An outpouring of North Korean rhetoric against both the US and South Korea this week raises the inevitable questions: How serious are the North Korean threats and how far will the North Koreans go in carrying them out?

North Korea’s latest threat of “strong countermeasures” against South Korea if the South supports UN sanctions against the North actually worries some analysts more than the North’s claim to be testing a nuclear device capable of hitting the US.  

No one believes North Korea is about to “target” the US in the near future with more than rhetorical volleys, but North Korea has staged numerous “incidents” against South Korea and might well have some more in mind.

“The North Koreans are playing with fire,” says David Straub, associate director of the Korean studies program at Stanford University. “It’s more dangerous than the nuclear threat.”

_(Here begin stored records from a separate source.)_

(** * Improved-WGAN training script for CIFAR-10 (Extra_optimistic/script/cifar10.py)

    A shallow embedding of the script and the properties of its loss
    functions, of its interpolation layer, of its pixel (de)normalisation and
    of its training loop.

    Conventions of the embedding.
    - Tensors that live in the Keras graph (losses, gradients, interpolated
      samples) are given twice.  Over the reals, for the formulas and the
      shapes: a rank-1 tensor is a [list R], a batch of samples a
      [list (list R)] (sample axis first, every sample flattened in memory
      order), and arithmetic is exact.  In binary32, for what the backend
      computes, where rounding decides a property (modules [K32] and
      [Float32]).
    - Arrays handled by numpy outside the graph (pixels) hold rationals, so
      that the definitions compute; the pixel arithmetic is given a second
      time in binary32.
    - The script's top level is a program in a state-and-exception monad
      over numpy's random generator, the Keras graph as an opaque state,
      the array [X_train] and an append-only log of the calls made to Keras
      and to the file system; the state of the graph is the one these
      calls leave, in the order of the log.  What has no effect on the control flow is
      left out: the [print] calls, the two loss lists (appended to, never
      read), the [trainable] flags and the construction of the two graphs
      (lines 277-283 and 324-371), of which the log keeps the two
      [compile] calls. *)

From Corelib Require Import SpecFloat.
From Stdlib Require Import String Ascii Decimal DecimalString.
From Stdlib Require Import List ZArith QArith Qround Reals Qreals Lra Lia Bool Permutation.
From Stdlib Require Import DecimalZ Psatz.
From Stdlib Require DecimalPos.
Import ListNotations.

Set Implicit Arguments.

(** Line 41. *)
Definition BATCH_SIZE : Z := 64.

(** ** The Keras backend operations the losses use *)

Module K.

Local Open Scope R_scope.

(** A batch of flattened samples. *)
Definition tensor := list (list R).

(** [K.sum] of a rank-1 tensor, of a batch, and of a stack of batches. *)
Fixpoint sum (v : list R) : R :=
  match v with
  | [] => 0
  | x :: v' => x + sum v'
  end.

Definition sum2 (t : tensor) : R := sum (map sum t).

Definition sum3 (ts : list tensor) : R := sum (map sum2 ts).

(** [K.mean] over all the elements of a rank-1 tensor (of an empty tensor
    the backend returns NaN, which the reals do not have). *)
Definition mean (v : list R) : R := sum v / INR (length v).

(** [K.square], elementwise. *)
Definition square (v : list R) : list R := map Rsqr v.

Definition square3 (ts : list tensor) : list tensor := map (map square) ts.

(** [K.sqrt]: the backend clips its argument at zero, as [sqrt] does. *)
Definition sqrt (x : R) : R := R_sqrt.sqrt x.

(** Elementwise binary operation on the batch axis with numpy broadcasting:
    the lengths agree, or one of them is 1; anything else is a shape error. *)
Fixpoint zip_with (f : R -> R -> R) (a b : list R) : list R :=
  match a, b with
  | x :: a', y :: b' => f x y :: zip_with f a' b'
  | _, _ => []
  end.

Definition broadcast2 (f : R -> R -> R) (a b : list R) : option (list R) :=
  if Nat.eqb (length a) (length b) then Some (zip_with f a b)
  else match a, b with
       | [x], _ => Some (map (f x) b)
       | _, [y] => Some (map (fun x => f x y) a)
       | _, _ => None
       end.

North Korea’s Committee for Peaceful Reunification of Korea blasted South Korea in language that strikes observers as anything but peaceful.

“There will be no more discussion on denuclearization between the North and South in the future,” it said in a statement. "If the puppet group of traitors takes a direct part in the UN 'sanctions,' it said, "the DPRK [Democratic People's Republic of Korea] will take strong physical counter-measures against it." Indeed, the statement went on " 'Sanctions' mean a war and a declaration of war against us."

The fear is that North Korea will challenge the South with surprise attacks similar to those in 2010, when a torpedo sank a South Korean Navy vessel, killing 46 sailors, and shells fired from the North Korean coast killed four people on a small South Korean island. 

The North Koreans appear to be testing the will of South Korea’s president-elect, Park Geun-hye, daughter of the long-ruling South Korean dictator, Park Chung-hee, who was assassinated in 1979. Many observers believe that Ms. Park, who will be inaugurated next month, is likely be a tougher leader than outgoing President Lee Kyung-bak, also a conservative but reluctant to act militarily against the North. (Read Donald Kirk's reporting on South Korea's first woman president here)

Under Park, says Mr. Straub, “there’s a significant possibility the South Koreans will respond.”

At the same time, analysts expect North Korea to increase tensions by conducting another underground test of a nuclear device. North Korea conducted nuclear tests twice previously – in 2006 and 2009 – soon after test-firing long-range missiles.

A third nuclear test would “fit in with a familiar pattern," says Tony Namkung, a scholar and consultant who visited North Korea twice this month – first with Eric Schmidt, the Google executive chairman, and again with executives from the Associated Press, for which he serves as a consultant on its bureau in Pyongyang.

Mr. Namkung worries that the next test will be more advanced than the previous two. Many analysts believe the device will use highly enriched uranium, not the plutonium at the core of previous devices.

Still, he senses that “they’re loosening up in Pyongyang,” creating a freer atmosphere. “There are signs of change” toward normal lifestyles, he says.

Kim Ki-sam, a former officer with South Korea’s National Intelligence Service, predicts the North will test a nuclear device before Park’s inauguration. “Their tactic is to raise tension,” says Mr. Kim. “Then they compromise.”

He believes “the situation will be very bad to appearances,” he adds, “but that doesn’t mean the overall situation will be worse.” 

Choi Jin-wook, a long-time North Korea expert at the Korean Institute of National Unification in Seoul, believes one central aim of North Korean strategists surrounding the young leader Kim Jong-un is a desire for respect. “They want to make clear they are a nuclear power,” he says. 

L. Gordon Flake, executive director of the Mansfield Foundation in Washington, takes a somewhat sanguine view of the furor over North Korea. "It' s the North Korean playbook, it's what they've been doing for 20 years," he says.He believes North Korea indeed is getting ready for another nuclear test – the reason for the rhetoric – but does not take the escalation of the rhetoric very seriously. "We need to know what they've always been saying," he says. "It's cut and paste."